- DATA SUPPLIED:
Lemma appendGlobalLimits_emits v k l e :
  emits (supported cg) [since v k SInt] (appendGlobalLimits (WithMinimumVersion cg v) k l e).
Proof. unfold appendGlobalLimits. repeat case_match; try apply emits_skip; emit. Qed.
#[local] Hint Resolve appendGlobalLimits_emits : emits.
Lemma appendScrapeLimits_emits : emits (supported cg) global_limit_fields (appendScrapeLimits cg).
Proof. unfold appendScrapeLimits. destruct (cpf_BodySizeLimit _); emit. Qed.
#[local] Hint Resolve appendScrapeLimits_emits : emits.
Lemma buildGlobalConfig_emits : emits (supported cg) common_global_fields (buildGlobalConfig cg).
Proof.
  assert (conforms (supported cg) (SMap SStr) (YMap (buildExternalLabels cg))) by (unfold buildExternalLabels; emit_val).
  unfold buildGlobalConfig, appendScrapeIntervals, appendExternalLabels, appendScrapeFailureLogFile,
    appendNameValidationScheme, appendNameEscapingScheme, appendConvertClassicHistogramsToNHCB,
    appendConvertScrapeClassicHistograms. emit.
Qed.
#[local] Hint Resolve buildGlobalConfig_emits : emits.
Lemma server_global_emits ev off log :
  emits (supported cg) global_fields
    (run [buildGlobalConfig cg; appendEvaluationInterval ev; appendRuleQueryOffset cg off; appendQueryLogFile cg log]).
Proof. unfold appendEvaluationInterval, appendRuleQueryOffset, appendQueryLogFile. emit. Qed.
(* ===== verification/ServiceDiscovery.v ===== *)
(** * Service discovery of ScrapeConfigs

    The blocks of [generateScrapeConfig] (pkg/prometheus/promcfg.go) that render the service
    discovery configurations of a ScrapeConfig, one definition [T_items] for the body of the loop
    over the configurations of type [T], with the table [T_fields] of the fields it may write.
    Some blocks fail when a secret cannot be read; [T_secrets] lists those secrets. Other secrets
    are optional: an error is ignored and the value is empty or left out. *)

From S2P Require Import Prelude GoStrings SortUtil Meta Semver NamespaceLabeler MonitoringV1.
From S2P Require Import PromTypes PromCommon AssetStore Yaml ConfigGenerator Relabel Monitors GlobalConfig ScrapeTypes.

Section blocks.
Context `{Semver} `{PromLibs}.

(** ** Shared parts *)

(** A secret that must be readable. *)
Definition secret_item (s : StoreGetter) (fmt jobName k : string) (x : SecretKeySelector) : emitter :=
  from_res (wrap fmt [SecretKeySelector_Name x; jobName] (sg_GetSecretKey s x)) (fun value => item k (YStr value)).
(** The AWS keys, when both are given. *)
Definition key_pair (s : StoreGetter) (jobName : string) (access secret : option SecretKeySelector) : emitter :=
  match access, secret with
  | Some a, Some b => run [secret_item s "failed to get %s access key %s: %w" jobName "access_key" a;
                           secret_item s "failed to get %s access key %s: %w" jobName "secret_key" b]
  | _, _ => skip
  end.
Definition filter_map (f : Filter) : MapSlice := [("name", YStr (Filter_Name f)); ("values", YStrs (Filter_Values f))].
Definition addFiltersToYaml (cg : ConfigGenerator) (filters : list Filter) : emitter :=
  when (bool_decide (filters ≠ []))
    (AppendMapItem cg "filters" (YMaps (filter_map <$> SortStableFunc Filter_Name filters))).
Definition role_cg (cg : ConfigGenerator) (role : string) : ConfigGenerator :=
  if bool_decide (role = KubernetesRoleEndpointSlice) then WithMinimumVersion cg "2.21.0" else cg.
Definition namespaces_items (n : NamespaceDiscovery) : emitter := run [
  item "names" (YStrs (NamespaceDiscovery_Names n));
  if_set (NamespaceDiscovery_IncludeOwnNamespace n) (fun b => item "own_namespace" (YBool b))].
Definition selector_items (cg : ConfigGenerator) (x : K8SSelectorConfig) : emitter := run [
  AppendMapItem cg "role" (YStr (ToLower (K8SSelectorConfig_Role x)));
  if_set (K8SSelectorConfig_Label x) (fun l => AppendMapItem cg "label" (YStr l));
  if_set (K8SSelectorConfig_Field x) (fun f => AppendMapItem cg "field" (YStr f))].
(** yaml.v2 renders a struct with all its fields, a nil pointer as null. *)
Definition attach_yaml (a : SDAttachMetadata) : yaml :=
  YMap [("node", match SDAttachMetadata_Node a with Some b => YBool b | None => YNull end)].
Definition sd_attach_metadata (cg : ConfigGenerator) (role : string) (a : SDAttachMetadata) : emitter :=
  if bool_decide (role = "pod") then AppendMapItem (WithMinimumVersion cg "2.35.0") "attach_metadata" (attach_yaml a)
  else when (bool_decide (role ∈ ["endpoints"; "endpointslice"]))
    (AppendMapItem (WithMinimumVersion cg "2.37.0") "attach_metadata" (attach_yaml a)).
Definition dns_cg (cg : ConfigGenerator) (type : string) : ConfigGenerator :=
  if bool_decide (type = DNSRecordTypeNS) then WithMinimumVersion cg "2.49.0"
  else if bool_decide (type = DNSRecordTypeMX) then WithMinimumVersion cg "2.38.0"
  else cg.
Definition dns_type (cg : ConfigGenerator) (type : string) : emitter := AppendMapItem (dns_cg cg type) "type" (YStr type).
Definition role_item (cg : ConfigGenerator) (role : string) : emitter :=
  AppendMapItem (role_cg cg role) "role" (YStr (ToLower role)).
Definition ovh_service (service : string) : option string :=
  if bool_decide (service = OVHServiceVPS) then Some "vps"
  else if bool_decide (service = OVHServiceDedicatedServer) then Some "dedicated_server"
  else None.
(** A list of configurations, unless it is empty. *)
Definition sd_configs {A} (key : string) (items : A → emitter) (l : list A) : emitter :=
  when (bool_decide (l ≠ [])) (from_res (res_map (fun c => items c []) l) (fun configs => item key (YMaps configs))).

- TASK INSTRUCTIONS:
Across the whole listing, show each line where the word "Proof" occurs.

- EXERCISE ANSWER:
Proof. unfold appendGlobalLimits. repeat case_match; try apply emits_skip; emit. Qed.
Proof. unfold appendScrapeLimits. destruct (cpf_BodySizeLimit _); emit. Qed.
Proof.
Proof. unfold appendEvaluationInterval, appendRuleQueryOffset, appendQueryLogFile. emit. Qed.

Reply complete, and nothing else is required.